→ **Your goal**
Every line from the one with "by rewrite take_ge." through the end of the records below should be restated word for word, and nothing outside that span.

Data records

- - - - -

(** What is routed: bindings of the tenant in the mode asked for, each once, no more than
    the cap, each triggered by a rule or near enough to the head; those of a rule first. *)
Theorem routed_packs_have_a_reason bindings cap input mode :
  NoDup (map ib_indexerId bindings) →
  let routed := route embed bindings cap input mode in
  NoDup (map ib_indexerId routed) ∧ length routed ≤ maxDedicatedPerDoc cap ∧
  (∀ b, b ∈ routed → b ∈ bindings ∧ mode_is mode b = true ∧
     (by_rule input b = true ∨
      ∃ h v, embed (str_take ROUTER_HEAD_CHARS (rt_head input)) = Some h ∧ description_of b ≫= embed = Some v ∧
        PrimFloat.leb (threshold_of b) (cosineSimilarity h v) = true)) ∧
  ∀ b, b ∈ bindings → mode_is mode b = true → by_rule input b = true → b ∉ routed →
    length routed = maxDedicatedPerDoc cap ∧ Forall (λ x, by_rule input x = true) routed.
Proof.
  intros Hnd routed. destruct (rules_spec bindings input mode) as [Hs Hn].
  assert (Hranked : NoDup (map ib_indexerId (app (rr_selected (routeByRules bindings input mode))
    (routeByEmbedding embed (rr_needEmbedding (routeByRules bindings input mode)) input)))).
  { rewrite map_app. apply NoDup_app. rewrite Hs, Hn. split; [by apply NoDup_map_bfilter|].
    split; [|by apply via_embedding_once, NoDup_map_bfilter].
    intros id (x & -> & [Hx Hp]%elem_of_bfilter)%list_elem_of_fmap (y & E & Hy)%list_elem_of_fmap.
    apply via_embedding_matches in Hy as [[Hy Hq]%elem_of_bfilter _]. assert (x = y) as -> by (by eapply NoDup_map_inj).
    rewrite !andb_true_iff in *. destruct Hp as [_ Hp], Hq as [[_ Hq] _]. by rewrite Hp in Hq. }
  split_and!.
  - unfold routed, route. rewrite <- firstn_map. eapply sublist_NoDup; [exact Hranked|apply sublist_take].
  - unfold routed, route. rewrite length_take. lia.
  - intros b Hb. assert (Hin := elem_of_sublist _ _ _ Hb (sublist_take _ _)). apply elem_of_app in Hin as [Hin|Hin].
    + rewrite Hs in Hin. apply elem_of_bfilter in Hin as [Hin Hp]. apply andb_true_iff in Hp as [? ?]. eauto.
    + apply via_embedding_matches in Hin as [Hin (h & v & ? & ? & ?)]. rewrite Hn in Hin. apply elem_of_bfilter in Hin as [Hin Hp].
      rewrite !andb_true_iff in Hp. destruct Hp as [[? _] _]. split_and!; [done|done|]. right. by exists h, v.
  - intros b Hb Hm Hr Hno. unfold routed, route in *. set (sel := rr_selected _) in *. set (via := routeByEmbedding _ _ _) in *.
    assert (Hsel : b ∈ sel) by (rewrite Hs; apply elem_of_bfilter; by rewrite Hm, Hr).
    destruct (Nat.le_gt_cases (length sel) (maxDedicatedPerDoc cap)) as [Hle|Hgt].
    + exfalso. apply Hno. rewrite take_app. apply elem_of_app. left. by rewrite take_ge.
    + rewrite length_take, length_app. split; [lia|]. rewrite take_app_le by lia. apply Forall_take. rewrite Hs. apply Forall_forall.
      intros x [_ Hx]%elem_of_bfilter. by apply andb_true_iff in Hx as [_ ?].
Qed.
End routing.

- - - - -

→ **Result of the exercise**
    + exfalso. apply Hno. rewrite take_app. apply elem_of_app. left. by rewrite take_ge.
    + rewrite length_take, length_app. split; [lia|]. rewrite take_app_le by lia. apply Forall_take. rewrite Hs. apply Forall_forall.
      intros x [_ Hx]%elem_of_bfilter. by apply andb_true_iff in Hx as [_ ?].
Qed.
End routing.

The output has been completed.